YOUR OBJECTIVE -> Where the line with "Lemma np_unique_first_seen l" appears below, start writing out lines exactly, and finish with the line with "- destruct (decide", which is included; write out nothing else.

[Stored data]
▼
Lemma records_decode_witness :
  decodes_to (ConlluMapDataset.upos_encoder Sample.trained)
    (ConlluMapDataset.lemma_encoder Sample.trained)
    (ConlluMapDataset.ufeats_encoder Sample.trained)
    [Some "VERB"; Some "ADV"] [Some "F3,0|-4|+"; Some "F4,0"]
    [Some "Tense=Pres"; Some "Degree=Pos"]
    ("Running fast", [15; 2], [0; 1], [1; 0])
  ∧ decodes_to (ConlluIterDataset.upos_encoder Sample.streaming)
      (ConlluIterDataset.lemma_encoder Sample.streaming)
      (ConlluIterDataset.ufeats_encoder Sample.streaming)
      [Some "VERB"; Some "ADV"] [Some "F3,0|-4|+"; Some "F4,0"]
      [Some "Tense=Pres"; Some "Degree=Pos"]
      ("Running fast", [15; 2], [0; 1], [1; 0]).
Proof.
  destruct (records_decode (H := ascii_lower) (H0 := EditScriptCodec.impl))
    as [Hmap Hiter].
  split.
  - exact (Hmap Sample.trained
             {| metadata_text := Some "Running fast";
                tokens := [Sample.running; Sample.fast] |} _ eq_refl).
  - exact (Hiter Sample.streaming
             {| metadata_text := Some "Running fast";
                tokens := [Sample.running; Sample.fast] |} _ eq_refl).
Defined.

(** ** The size of a vocabulary and the range of the codes *)

Lemma np_unique_first_seen l : LabelEncoder.np_unique l ≡ₚ first_seen l.
Proof.
  apply NoDup_Permutation.
  - apply sorted_NoDup, np_unique_sorted.
  - apply NoDup_first_seen.
  - intros x. by rewrite elem_of_np_unique, elem_of_first_seen.
Qed.

Lemma length_first_seen_le l : length (first_seen l) ≤ length l.
Proof.
  induction l as [|x l IH]; simpl; [done|].
  pose proof (length_filter (λ y, y ≠ x) (first_seen l)). lia.
Qed.

Lemma first_seen_snoc l x :
  first_seen (l ++ [x]) ≡ₚ
    if decide (x ∈ l) then first_seen l else x :: first_seen l.
Proof.
  apply NoDup_Permutation.
  - apply NoDup_first_seen.
  - destruct (decide (x ∈ l)); [apply NoDup_first_seen|].
    constructor; [by rewrite elem_of_first_seen | apply NoDup_first_seen].
  - intros y. rewrite elem_of_first_seen, elem_of_app, list_elem_of_singleton.
    destruct (decide (x ∈ l)) as [Hx|Hx].
    + rewrite elem_of_first_seen. split; [intros [?| ->]; done | by left].
    + rewrite elem_of_cons, elem_of_first_seen. tauto.
Qed.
▲
OUTPUT FOR THIS TASK ->
Lemma np_unique_first_seen l : LabelEncoder.np_unique l ≡ₚ first_seen l.
Proof.
  apply NoDup_Permutation.
  - apply sorted_NoDup, np_unique_sorted.
  - apply NoDup_first_seen.
  - intros x. by rewrite elem_of_np_unique, elem_of_first_seen.
Qed.

Lemma length_first_seen_le l : length (first_seen l) ≤ length l.
Proof.
  induction l as [|x l IH]; simpl; [done|].
  pose proof (length_filter (λ y, y ≠ x) (first_seen l)). lia.
Qed.

Lemma first_seen_snoc l x :
  first_seen (l ++ [x]) ≡ₚ
    if decide (x ∈ l) then first_seen l else x :: first_seen l.
Proof.
  apply NoDup_Permutation.
  - apply NoDup_first_seen.
  - destruct (decide (x ∈ l)); [apply NoDup_first_seen|].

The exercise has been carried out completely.